(* ===== verification/ActivityReplay.v ===== *)
(** * Reading the journal back

    The line of an entry has no newline and is decoded to the entry; the lines
    of a journal, complete or cut short, are scanned to its entries. *)

From S2P Require Import Prelude Utf8 JsonText Json JsonWire GoJson Inbound UploadTime UploadIndex UploadsRestart Fs Activity ActivityStore ActivityFiles.

Module ActivityReplay.
Import Utf8 JsonText Json Fs Activity ActivityStore ActivityFiles.

(** ** The text of an entry *)

(** Well-formed strings, and no float (their text is serde_json's). *)
Fixpoint printable (v : json) : Prop :=
  match v with
  | JNumber (Float _) => False
  | JString s => utf8_string s
  | JArray items => foldr (fun v P => printable v /\ P) True items
  | JObject ms => foldr (fun m P => (utf8_string m.1 /\ printable m.2) /\ P) True ms
  | _ => True
  end.

(** A character that leaves the line in one piece. *)
Definition inline (c : Z) : Prop := 0 <= c /\ c <> 10.

Lemma encode_inline cs : Forall inline cs -> 10 ∉ utf8_encode cs.
Proof.
  intros H Hin. unfold utf8_encode in Hin. apply list_elem_of_bind in Hin as (c & Hb & Hc). rewrite Forall_forall in H. specialize (H _ Hc) as [H0 H10].
  pose proof (Z.mod_pos_bound c 64 ltac:(lia)). pose proof (Z.mod_pos_bound (c / 64) 64 ltac:(lia)). pose proof (Z.mod_pos_bound (c / 4096) 64 ltac:(lia)).
  pose proof (Z.div_pos c 64 H0 ltac:(lia)). pose proof (Z.div_pos c 4096 H0 ltac:(lia)). pose proof (Z.div_pos c 262144 H0 ltac:(lia)).
  unfold encode_char in Hb. repeat case_decide; rewrite ?elem_of_cons, elem_of_nil in Hb; lia.
Qed.

Lemma hex_inline n : 0 <= n < 16 -> inline (hex_digit n).
Proof. intros Hn. unfold inline, hex_digit. case_decide; lia. Qed.

Lemma escape_char_inline c : 0 <= c -> Forall inline (escape_char c).
Proof.
  intros Hc. unfold escape_char. do 10 (case_decide; [apply (bool_decide_unpack (Forall inline _)); vm_compute; exact I|]).
  case_decide as H20; [|repeat constructor; [done|congruence]]. unfold hex4, backslash.
  repeat (constructor; [first [apply hex_inline; apply Z.mod_pos_bound; lia|unfold inline; lia]|]). constructor.
Qed.

Lemma escape_string_inline s : utf8_string s -> Forall inline (escape_string [] (Utf8.chars s)).
Proof.
  intros Hs. unfold escape_string. cbn [app]. constructor; [unfold inline, quote; lia|]. apply Forall_app. split; [|repeat constructor; unfold quote; lia].
  apply Forall_bind. eapply Forall_impl; [exact (chars_scalar s Hs)|]. intros c [[Hc _] _]. by apply escape_char_inline.
Qed.

Lemma lit_inline s : forallb (fun c => bool_decide (inline c)) (as_bytes s) = true -> Forall inline (as_bytes s).
Proof. intros H. apply Forall_forall. intros c Hc. rewrite forallb_forall in H. apply (bool_decide_eq_true_1 _). apply H. by apply list_elem_of_In. Qed.

Lemma decimal_inline z : Forall inline (as_bytes (decimal z)).
Proof. eapply Forall_impl; [apply JsonWire.decimal_ascii|]. unfold inline. cbn. lia. Qed.

Lemma join_inline sep parts : Forall inline sep -> Forall (Forall inline) parts -> Forall inline (GoJson.join sep parts).
Proof. intros Hs. induction 1 as [|p parts Hp Hps IH]; [constructor|]. destruct parts; [done|]. cbn [GoJson.join]. rewrite !Forall_app. by repeat split. Qed.

Section Text.
Context `{FT : GoJson.FloatText}.

Lemma value_inline v : printable v -> Forall inline (GoJson.value_text v).
Proof.
  revert v. fix IH 1. intros [|b|n|s|items|ms] Hv; cbn [GoJson.value_text].
  - apply lit_inline. vm_compute. reflexivity.
  - destruct b; apply lit_inline; vm_compute; reflexivity.
  - destruct n; [apply decimal_inline|constructor; [unfold inline; lia|apply decimal_inline]|done].
  - by apply escape_string_inline.
  - rewrite !Forall_app. split; [repeat constructor; lia|]. split; [|repeat constructor; lia]. apply join_inline; [repeat constructor; lia|].
    cbn [printable] in Hv. induction items as [|x items IHl]; [constructor|]. cbn [foldr fmap list_fmap] in *. destruct Hv as [Hx Hv]. constructor; [by apply IH|by apply IHl].
  - rewrite !Forall_app. split; [repeat constructor; lia|]. split; [|repeat constructor; lia]. apply join_inline; [repeat constructor; lia|].
    cbn [printable] in Hv. induction ms as [|[k x] ms IHl]; [constructor|]. cbn [foldr fmap list_fmap fst snd] in *. destruct Hv as [[Hk Hx] Hv].
    constructor; [|by apply IHl]. rewrite !Forall_app. split; [by apply escape_string_inline|]. split; [repeat constructor; lia|by apply IH].
Qed.

Lemma to_vec_inline v : printable v -> 10 ∉ GoJson.to_vec v.
Proof. intros Hv. apply encode_inline. by apply value_inline. Qed.

Lemma to_vec_object ms : exists inner, GoJson.to_vec (JObject ms) = 123 :: inner ++ [125].
Proof. unfold GoJson.to_vec. cbn [GoJson.value_text]. rewrite !utf8_encode_app. eexists. reflexivity. Qed.

End Text.

(** ** Lines *)

Lemma split_lines_app l rest : 10 ∉ l -> split_lines (l ++ 10 :: rest) = l :: split_lines rest.
Proof.
  induction l as [|c l IH]; intros Hl; [done|]. apply not_elem_of_cons in Hl as [Hc Hl]. cbn [app split_lines]. rewrite decide_False by congruence. by rewrite IH.
Qed.

Lemma split_lines_one l : 10 ∉ l -> split_lines l = [l].
Proof. induction l as [|c l IH]; intros Hl; [done|]. apply not_elem_of_cons in Hl as [Hc Hl]. cbn [split_lines]. rewrite decide_False by congruence. by rewrite IH. Qed.

(** Complete lines and what comes after the last newline. *)
Lemma split_lines_concat ls p : Forall (fun l => 10 ∉ l) ls -> 10 ∉ p -> split_lines (concat ((fun l => l ++ [10]) <$> ls) ++ p) = ls ++ [p].
Proof.
  intros Hls Hp. induction Hls as [|l ls Hl _ IH]; [by apply split_lines_one|]. cbn [fmap list_fmap concat]. rewrite <- !app_assoc. cbn [app].
  rewrite split_lines_app by done. by rewrite IH.
Qed.

Lemma strip_cr_id l : last l <> Some 13 -> strip_cr l = l.
Proof. intros H. unfold strip_cr. by rewrite decide_False. Qed.

(** ** The entry of a line *)

(** What the JSON of an entry keeps: an empty map of details is dropped. *)
Definition canonical (e : ActivityEntry) : Prop :=
  is_i64 (ae_timestamp e) /\ (length (Utf8.chars (ae_extract e)) <= MAX_EXTRACT_CHARS)%nat /\
  match ae_details e with None => True | Some m => m <> ∅ /\ map_Forall (fun _ v => Inbound.to_value v = v) m end.

Definition named (ms : list (string * json)) (k : string) : list (string * json) := filter (fun m : string * json => m.1 = k) ms.

Lemma named_opt name value k : named (opt_member name value) k = if decide (name = k) then opt_member name value else [].
Proof. unfold named, opt_member. case_decide; [by case_decide|]. rewrite filter_cons. cbn [fst]. by repeat case_decide. Qed.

..........

*WORK REQUIRED*. Copy out every line above where "JsonWire" is present.

*PROBLEM SOLUTION*.
From S2P Require Import Prelude Utf8 JsonText Json JsonWire GoJson Inbound UploadTime UploadIndex UploadsRestart Fs Activity ActivityStore ActivityFiles.
Proof. eapply Forall_impl; [apply JsonWire.decimal_ascii|]. unfold inline. cbn. lia. Qed.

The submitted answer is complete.